For more details about the techniques of TinyBERT, refer to the paper: TinyBERT: Distilling BERT for Natural Language Understanding
Specifically, this implement is modified to adapt the NPU chips.
Requirements
- working dir
First of all, you need to use the command cd to change the current working dir to where the test folder locates.
- virtual environment
Run command below to install the environment(using python3)
pip3.7 install -r requirements.txt
# or
conda install --yes --file requirements.txt
- dataset
TinyBERT is trained on the dataset SST-2, and we also apply TinyBERT to transfer learning on MNLI dataset. You can get the dataset by running the command:
wget https://ascend-pytorch-one-datasets.obs.cn-north-4.myhuaweicloud.com/train/zip/SST-2-TinyBert.zip
- model
Three models are required in the project.

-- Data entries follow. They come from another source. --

(** * Request integrity and checkout pricing of the storefront backend

    A shallow embedding of [src/san_rate_env.js]: the sanitizing
    middleware ([sanitizeRequest], [sanitizeObject]), the JWT middleware
    ([authenticateJWT]), the error handler, the order digest
    ([generateOrderHash], [verifyOrderHash]), the pattern of the email
    schema and the handlers of the five POST routes (get-token, subscribe,
    add-to-collection, checkout, save-order), together with the parts of
    the JavaScript run time they rest on (IEEE-754 binary64 numbers,
    [JSON.stringify], [Number.prototype.toFixed], [parseFloat],
    [String.prototype.trim], regular expressions, HMAC-SHA-256).

    Conventions.
    - A JavaScript string is a [string] holding its UTF-8 encoding (the
      encoding [Hmac.update] feeds to the hash); strings are assumed
      well-formed Unicode.
    - A JavaScript number is a [spec_float] of binary64 format, with the
      operations of the Standard Library's executable IEEE-754 model.
    - A JavaScript object is the list of its own enumerable properties in
      the order [Object.keys] and [JSON.stringify] visit them (for string
      keys that are not array indices, the order of insertion).
    - Code that may throw lives in the [result] monad; an HTTP answer is a
      status and a JSON body.
    - The functions of packages ([jwt.verify], [jwt.sign], [xss],
      [validator.isEmail]), [String.prototype.toLowerCase] and the order and
      email collections are parameters; the product collection is a list
      of documents; the decisions of the two rate limiters are
      parameters of the routes.  The header middleware, the CORS and
      database configuration and the health route are outside the
      model. *)

From Stdlib Require Import ZArith List String Ascii Bool Lia Permutation.
From Stdlib Require Import SpecFloat.
Import ListNotations.

Local Open Scope list_scope.
Local Open Scope string_scope.
Local Open Scope Z_scope.

(** ** SHA-256 and HMAC, as [crypto.createHmac('sha256', key)] computes them *)

Module Sha256.

Definition word := Z.
Definition wrap32 (x : Z) : word := x mod 2 ^ 32.
Definition add32 (x y : word) : word := wrap32 (x + y).
Definition rotr (n : Z) (x : word) : word :=
  wrap32 (Z.lor (Z.shiftr x n) (Z.shiftl x (32 - n))).
Definition shr (n : Z) (x : word) : word := Z.shiftr x n.
Definition not32 (x : word) : word := Z.lxor x (2 ^ 32 - 1).

Definition Ch (x y z : word) := Z.lxor (Z.land x y) (Z.land (not32 x) z).
Definition Maj (x y z : word) :=
  Z.lxor (Z.lxor (Z.land x y) (Z.land x z)) (Z.land y z).
Definition Sigma0 x := Z.lxor (Z.lxor (rotr 2 x) (rotr 13 x)) (rotr 22 x).
Definition Sigma1 x := Z.lxor (Z.lxor (rotr 6 x) (rotr 11 x)) (rotr 25 x).
Definition sigma0 x := Z.lxor (Z.lxor (rotr 7 x) (rotr 18 x)) (shr 3 x).
Definition sigma1 x := Z.lxor (Z.lxor (rotr 17 x) (rotr 19 x)) (shr 10 x).

(** The round constants are the first 32 bits of the fractional parts of
    the cube roots of the first 64 primes, the initial hash value those of
    the square roots of the first 8 primes (FIPS 180-4, 4.2.2 and 5.3.3). *)
Definition is_prime (n : nat) : bool :=
  forallb (fun d => negb (Nat.eqb (Nat.modulo n d) 0)) (seq 2 (n - 2)).

Definition primes : list Z :=
  map Z.of_nat (filter is_prime (seq 2 310)).

(** The integer cube root, one bit at a time. *)
Fixpoint cbrt_bits (bits : nat) (n r : Z) : Z :=
  match bits with
  | O => r
  | S b =>
      let r' := r + 2 ^ Z.of_nat b in
      cbrt_bits b n (if r' * r' * r' <=? n then r' else r)
  end.

Definition K : list word :=
  Eval vm_compute in
    map (fun p => wrap32 (cbrt_bits 40 (p * 2 ^ 96) 0)) (firstn 64 primes).

Definition H0 : list word :=
  Eval vm_compute in
    map (fun p => wrap32 (Z.sqrt (p * 2 ^ 64))) (firstn 8 primes).

(** Message padding: the byte 0x80, zeros up to 56 mod 64, and the bit
    length as a 64-bit big-endian integer. *)
Fixpoint be_bytes (n : nat) (x : Z) : list Z :=
  match n with
  | O => []
  | S n' => Z.shiftr x (8 * Z.of_nat n') mod 256 :: be_bytes n' x
  end.

Definition pad (msg : list Z) : list Z :=
  let len := Z.of_nat (List.length msg) in
  let zeros := Z.to_nat ((55 - len) mod 64) in
  (msg ++ [0x80] ++ repeat 0 zeros ++ be_bytes 8 (8 * len))%list.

The first one is the teacher model, which is the BERT-base-uncased model finetuned on SST-2. The second one is the other teacher model, which is the BERT-base-uncased model finetuned on MNLI(only for transfer learning). And the third one is the student model. We adopt the general-distilled model(4layer-312dim) provided by Huawei Noah's Ark Lab.
You can download the pretrained-model files by running the commands:
# download the student model
wget https://ascend-pytorch-model-file.obs.cn-north-4.myhuaweicloud.com/%E9%AA%8C%E6%94%B6-%E8%AE%AD%E7%BB%83/nlp/TinyBERT/%E6%A8%A1%E5%9E%8B%E6%96%87%E4%BB%B6/%E3%80%90%E8%AE%AD%E7%BB%83%E3%80%91%E5%AD%A6%E7%94%9F%E6%A8%A1%E5%9E%8B.zip
# download the teacher model(finetuned on MNLI dataset)
wget https://ascend-pytorch-model-file.obs.cn-north-4.myhuaweicloud.com/%E9%AA%8C%E6%94%B6-%E8%AE%AD%E7%BB%83/nlp/TinyBERT/%E6%A8%A1%E5%9E%8B%E6%96%87%E4%BB%B6/%E3%80%90%E8%AE%AD%E7%BB%83%E3%80%91%EF%BC%88%E8%BF%81%E7%A7%BB%E5%AD%A6%E4%B9%A0%EF%BC%89MNLI%E6%95%99%E5%B8%88%E6%A8%A1%E5%9E%8B.zip
# download the teacher model(finetuned on SST-2 dataset)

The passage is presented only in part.